In China, the Bachelor of Philosophy is one of the twelve statutory types of bachelor's degrees. It is awarded to students who have completed an undergraduate program with a major in Philosophy, Critical Thinking, or Religious Studies.

University of Oxford

The BPhil's earliest form was as a University of Oxford graduate degree, first awarded in 1682.  Originally, Oxford named its pre-doctoral graduate degrees  two: the Bachelor as either the Bachelor of Philosophy (BPhil) or the Bachelor of Letters (BLitt).  The BPhil was a two-year degree plan partly taught and completed through research requirements.  The BLitt was a two-year research degree.  After complaints, especially from overseas students, that this naming convention often meant that graduate degrees were not being recognised as such, the university renamed them Master of Philosophy (MPhil) and Master of Letters (MLitt).  However, the Philosophy Faculty (then a sub-faculty) argued that its BPhil degree had become so well-known and respected in the philosophical world that it would be confusing to change the name.
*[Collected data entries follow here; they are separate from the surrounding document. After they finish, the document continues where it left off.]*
Definition take_for_subject (handle subject : bytes) : IO (option ActiveDynamicLease) :=
  m ← get_active;
  match m !! handle with
  | None => mret None
  | Some item =>
      if negb (bool_decide (lease_subject item = subject)) then mret None else
      now ← system_now env;
      if (expires_at (backend_lease item) <=? now)%Z then mret None else
      _ ← set_active (delete handle m); mret (Some item)
  end.

(** [false] when the handle is taken and the lease is handed back. *)
Definition restore (handle : bytes) (item : ActiveDynamicLease) : IO bool :=
  m ← get_active;
  if bool_decide (is_Some (m !! handle)) then mret false else
  _ ← set_active (<[handle := item]> m); mret true.

Definition drain : IO (list ActiveDynamicLease) :=
  m ← get_active;
  _ ← set_active ∅;
  mret (map_to_list m).*2.

(** ** Lease helpers *)

Section Handlers.
Context (state : AppState).

Definition revoke_dynamic_lease (item : ActiveDynamicLease) : IO unit :=
  connector ← ensure (ok_or (bt_get (connectors state) (lease_connector item))
                        "dynamic lease connector disappeared");
  connector_revoke env connector (backend_lease item).

Fixpoint revoke_each (items : list ActiveDynamicLease) : IO unit :=
  match items with
  | [] => mret ()
  | item :: items => _ ← attempt (revoke_dynamic_lease item); revoke_each items
  end.
(** Shutdown; [schedule] gives the revocations that run before the deadline, in
    the order in which they run. *)
Definition revoke_all_dynamic_leases
    (schedule : list ActiveDynamicLease -> list ActiveDynamicLease) : IO unit :=
  items ← drain;
  revoke_each (schedule items).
In philosophy, therefore, the degree continues to be called the BPhil. Those who pass the degree are given the choice of taking a BPhil or an MPhil; few if any choose the latter. (Note that Oxford also offers a number of other graduate degrees labeled as baccalaureate degrees: the law faculty's BCL; and the music faculty's BMus.)
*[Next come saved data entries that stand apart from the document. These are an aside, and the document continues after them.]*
(** The store operation that a well-formed request asks for, and what the caller is told
    when it has been made.  The hash of a password is that of the password given, and the
    digest stored for an agent is that of the token the caller receives. *)
Inductive performs : ControlRequest -> op -> ControlResponse -> Prop :=
| performs_upsert u p n h : valid_basic_username u = true -> (12 <= len p <= 1024)%Z ->
    argon2_hash n p = Some h ->
    performs (UpsertBasicUserRequest u p) (UpsertBasicUser u h)
      (UserChanged {| rpc_username := u; rpc_user_enabled := true |})
| performs_enable_user u e : valid_basic_username u = true ->
    performs (SetBasicUserEnabledRequest u e) (SetBasicUserEnabled u e)
      (UserChanged {| rpc_username := u; rpc_user_enabled := e |})
| performs_create name n : valid_agent_name name = true ->
    performs (CreateAgentRequest name) (CreateAgent name (sha256_digest (agent_token n)))
      (CredentialIssued {| credential_name := name; credential_token := agent_token n;
                           credential_enabled := true |})
| performs_rotate name n : valid_agent_name name = true ->
    performs (RotateAgentRequest name) (RotateAgentToken name (sha256_digest (agent_token n)))
      (CredentialIssued {| credential_name := name; credential_token := agent_token n;
                           credential_enabled := true |})
| performs_enable_agent name e : valid_agent_name name = true ->
    performs (SetAgentEnabledRequest name e) (SetAgentEnabled name e)
      (AgentChanged {| rpc_agent_name := name; rpc_agent_enabled := e |})
| performs_delete name : valid_agent_name name = true ->
    performs (DeleteAgentRequest name) (DeleteAgent name)
      (AgentChanged {| rpc_agent_name := name; rpc_agent_enabled := false |})
| performs_role s r role : valid_policy_subject s = true -> role_parse r = Ok role ->
    performs (SetPrincipalRoleRequest s r) (SetPrincipalRole s role)
      (RoleChanged {| rpc_role_subject := s; rpc_role := role_as_str role |})
| performs_grant p s m mode x : bt_contains (profiles state) p = true ->
    valid_policy_subject s = true -> parse_grant_mode m = Ok mode ->
    performs (GrantProfileRequest p s m x)
      (GrantProfileMode s p mode (if (x =? 0)%Z then None else Some x))
      (GrantChanged {| rpc_profile := p; rpc_grant_subject := s; rpc_mode := mode_as_str mode;
                       rpc_grant_expires := x |})
| performs_revoke p s : bt_contains (profiles state) p = true -> valid_policy_subject s = true ->
    performs (RevokeProfileRequest p s) (RevokeProfile s p)
      (GrantChanged {| rpc_profile := p; rpc_grant_subject := s; rpc_mode := [];
                       rpc_grant_expires := 0 |}).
Today's Oxford BPhil course is a two-year programme of seminars, six essays (of up to 5,000 words each) and a research thesis (max. 30,000 words). The BPhil is regarded as a very demanding degree, and an academic background in philosophy is a prerequisite for admission.

The Oxford BPhil was designed to be a preparation for teaching philosophy at university level. Today it often also provides a foundation for doctoral (DPhil or PhD) work in philosophy. Notable graduates of the BPhil include: Rosalind Hursthouse, Richard Swinburne, Daniel Dennett, Peter Singer, George Boolos, Thomas Nagel, Gerald Cohen, Patricia Churchland, Thomas Friedman, J. J. C. Smart, Galen Strawson, Cora Diamond, and Kris Kristofferson. Filmmaker Terrence Malick started a BPhil course but left without a degree after a disagreement with his adviser, Gilbert Ryle.

Other universities

Several universities have adopted the Oxford model of the BPhil as a graduate degree, either as originally intended (in a variety of academic subjects) or as it subsequently developed (in philosophy only); for example, Dharmaram Vidya Kshetram and Newcastle University.
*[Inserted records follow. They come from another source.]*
(* ===== verification/ProxyFacts.v ===== *)
(** ProxyFacts: what a proxied request sends upstream, on whose behalf, and what
    comes back.

    [logs] is a postcondition on the contacts a computation makes, with one rule
    per kind of step; silent computations make none. *)

From Stdlib Require Import Ascii String.
From stdpp Require Import base list strings gmap relations.
From S2P Require Import Prelude Str BTree External Models Redaction Database Store StoreFacts StoreProps Auth Ip Net Policy Request Injection WebSocket Catalog Connector ConnectorFacts Config ConfigFacts Leases LeaseProps Control ServiceFacts Sessions SessionFacts Proxy.

Section Facts.
Context {HL : HeaderLib} {UL : UrlLib} {EL : EncodingLib} {JL : JwtLib} {PL : PasswordLib}
  {BL : BackendLib} {WL : WebSocketLib}.
Context (env : Outside) (net : Network) (service : Service).
#[local] Abbreviation PX := (io ProxyData).
#[local] Abbreviation W := (Connector.world ProxyData).
#[local] Abbreviation state := (app_state service).
Implicit Types w : W.

Definition log w : list Contact := contacts (server w).

(** ** Contacts *)

Definition silent {A} (m : PX A) : Prop := forall w, log (m w).2 = log w.

Lemma silent_ret {A} (a : A) : silent (mret a).
Proof. done. Qed.
Lemma silent_ensure {A} (r : result A) : silent (ensure r).
Proof. done. Qed.
Lemma silent_outside {A} (f : nat -> A) : silent (outside f).
Proof. done. Qed.
Lemma silent_zoom {A} (m : io ServerData A) : silent (zoom m).
Proof. intros w. unfold zoom. by destruct (m (inner w)). Qed.
Lemma silent_attempt {A} (m : PX A) : silent m -> silent (attempt m).
Proof. intros Hm w. specialize (Hm w). unfold attempt. by destruct (m w). Qed.
Lemma silent_context {A} (m : PX A) msg : silent m -> silent (context_of m msg).
Proof. intros Hm w. specialize (Hm w). unfold context_of. by destruct (m w). Qed.
Lemma silent_bind {A B} (m : PX A) (f : A -> PX B) :
  silent m -> (forall a, silent (f a)) -> silent (m ≫= f).
Proof.
  intros Hm Hf w. specialize (Hm w). unfold mbind, io_bind.
  destruct (m w) as [[a|e] w1]; simpl in *; [|done]. by rewrite Hf.
Qed.
Lemma silent_or_return {A B} (m : PX A) (e : B) k :
  silent m -> (forall a, silent (k a)) -> silent (or_return m e k).
Proof.
  intros Hm Hk. apply silent_bind; [by apply silent_attempt|]. by intros [a|].
Qed.
Lemma silent_drop lease : silent (drop_lease env service lease).
Proof. destruct lease; [apply silent_zoom|done]. Qed.
Lemma silent_drop_body r : silent (drop_body env service r).
Proof. unfold drop_body. case_match; [done|apply silent_drop]. Qed.
#[local] Hint Resolve silent_ret silent_ensure silent_outside silent_zoom silent_attempt
  silent_context silent_bind silent_or_return silent_drop silent_drop_body : silence.

(** The contacts made satisfy [P]. *)
Definition logs {A} (P : list Contact -> Prop) (base : list Contact) (m : PX A) w : Prop :=
  exists new, log (m w).2 = base ++ new /\ P new.

Lemma logs_silent {A} (P : list Contact -> Prop) (m : PX A) w :
  silent m -> P [] -> logs P (log w) m w.
Proof. intros Hm HP. exists []. by rewrite Hm, app_nil_r. Qed.
Lemma logs_impl {A} (P Q : list Contact -> Prop) base (m : PX A) w :
  logs P base m w -> (forall new, P new -> Q new) -> logs Q base m w.
Proof. intros (new & ? & ?) HPQ. exists new. auto. Qed.
Lemma logs_bind {A B} P (m : PX A) (f : A -> PX B) w :
  silent m -> P [] ->
  (forall a w1, m w = (Ok a, w1) -> logs P (log w1) (f a) w1) -> logs P (log w) (m ≫= f) w.
Proof.
  intros Hm HP Hf. specialize (Hm w). unfold logs, mbind, io_bind.
  destruct (m w) as [[a|e] w1]; simpl in *; rewrite <- Hm; [by apply Hf|].
  exists []. by rewrite app_nil_r.
Qed.
Lemma logs_or_return {A B} P (m : PX A) (e : B) k w :
  silent m -> P [] ->
  (forall a w1, m w = (Ok a, w1) -> logs P (log w1) (k a) w1) ->
  logs P (log w) (or_return m e k) w.
Proof.
  intros Hm HP Hk. apply logs_bind; [by apply silent_attempt|done|]. intros r w1 H.
  unfold attempt in H. destruct (m w) as [r' w2] eqn:E. injection H as -> ->.
  destruct r as [a|]; [by apply Hk|]. by apply logs_silent.
Qed.
Lemma logs_then {A B} P base (m : PX A) (f : A -> PX B) w :
  logs P base m w -> (forall a, silent (f a)) -> logs P base (m ≫= f) w.
Proof.
  intros (new & Hl & HP) Hf. exists new. split; [|done]. unfold mbind, io_bind.
  destruct (m w) as [[a|e] w1]; simpl in *; [|done]. by rewrite Hf.
Qed.
Lemma logs_attempt {A} P base (m : PX A) w : logs P base m w -> logs P base (attempt m) w.
Proof. unfold logs, attempt. by destruct (m w). Qed.
Lemma logs_or_return_last {A B} P base (m : PX A) (e : B) k w :
  logs P base m w -> (forall a, silent (k a)) -> logs P base (or_return m e k) w.
Proof.
  intros Hm Hk. apply logs_then; [by apply logs_attempt|]. by intros [a|].
Qed.
Lemma logs_guarded {A} P base lease (m : PX A) w :
  logs P base m w -> logs P base (guarded env service lease m) w.
Proof.
  intros Hm. apply logs_then; [by apply logs_attempt|]. intros [a|]; auto with silence.
Qed.
Lemma logs_send {A} (P : list Contact -> Prop) rq (f : UpstreamResponse -> PX A) w :
  P [Requested rq] -> (forall a, silent (f a)) ->
  logs P (log w) (send_upstream net rq ≫= f) w.
Proof.
  intros HP Hf. apply logs_then; [|done]. exists [Requested rq]. split; [|done].
  unfold send_upstream, contact, mbind, io_bind, get_server, set_server, outside. simpl.
  by destruct (upstream_send net (calls w) rq).
Qed.

Lemma zoom_ok {A} (m : io ServerData A) w a w1 :
  zoom m w = (Ok a, w1) -> m (inner w) = (Ok a, inner w1).
Proof.
  unfold zoom. destruct (m (inner w)) as [r v] eqn:E. intros H.
  apply pair_equal_spec in H as [-> <-]. f_equal. by destruct v.
Qed.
At other universities, the term Bachelor of Philosophy refers to an undergraduate bachelor's degree. Frequently, the degree is either research-based or involves additional academic components, (e.g. independent study, interdisciplinary study, foreign language requirements, etc.). For example, at Pennsylvania State University, the BPhil program enables students to plan their own academic programs in conjunction with a faculty preceptor. At Miami University's Western College Program, BPhil candidates participate in a residential program, worked with faculty to design individualized majors, and produce a thesis. At the undergraduate Honors College of the University of Pittsburgh, BPhil candidates must pass oral examinations of a senior thesis. Northwestern University's BPhil degree requires two years of a foreign language. The University of Birmingham offers the BPhil as a taught, research-based undergraduate degree in the fields of education and counselling. The University of New Brunswick offers the BPhil as a seminar-based degree in interdisciplinary leadership. St. John's Seminary (Massachusetts) offers the BPhil degree upon completion of its two-year pre-theologate program, (for men studying for the Roman Catholic priesthood). The Technical University of Kenya offers the BPhil to those with higher diplomas in various subjects. Stellenbosch University offers a BPhil in journalism & Philosophy Prospective students must have obtained a recognised undergraduate degree in any discipline and sat for the department's entrance examination, which is written across South Africa. Top-performing applicants are then invited to interview for final selection. The BPhil is regarded as one of the most sought after and demanding postgraduate offerings at the university.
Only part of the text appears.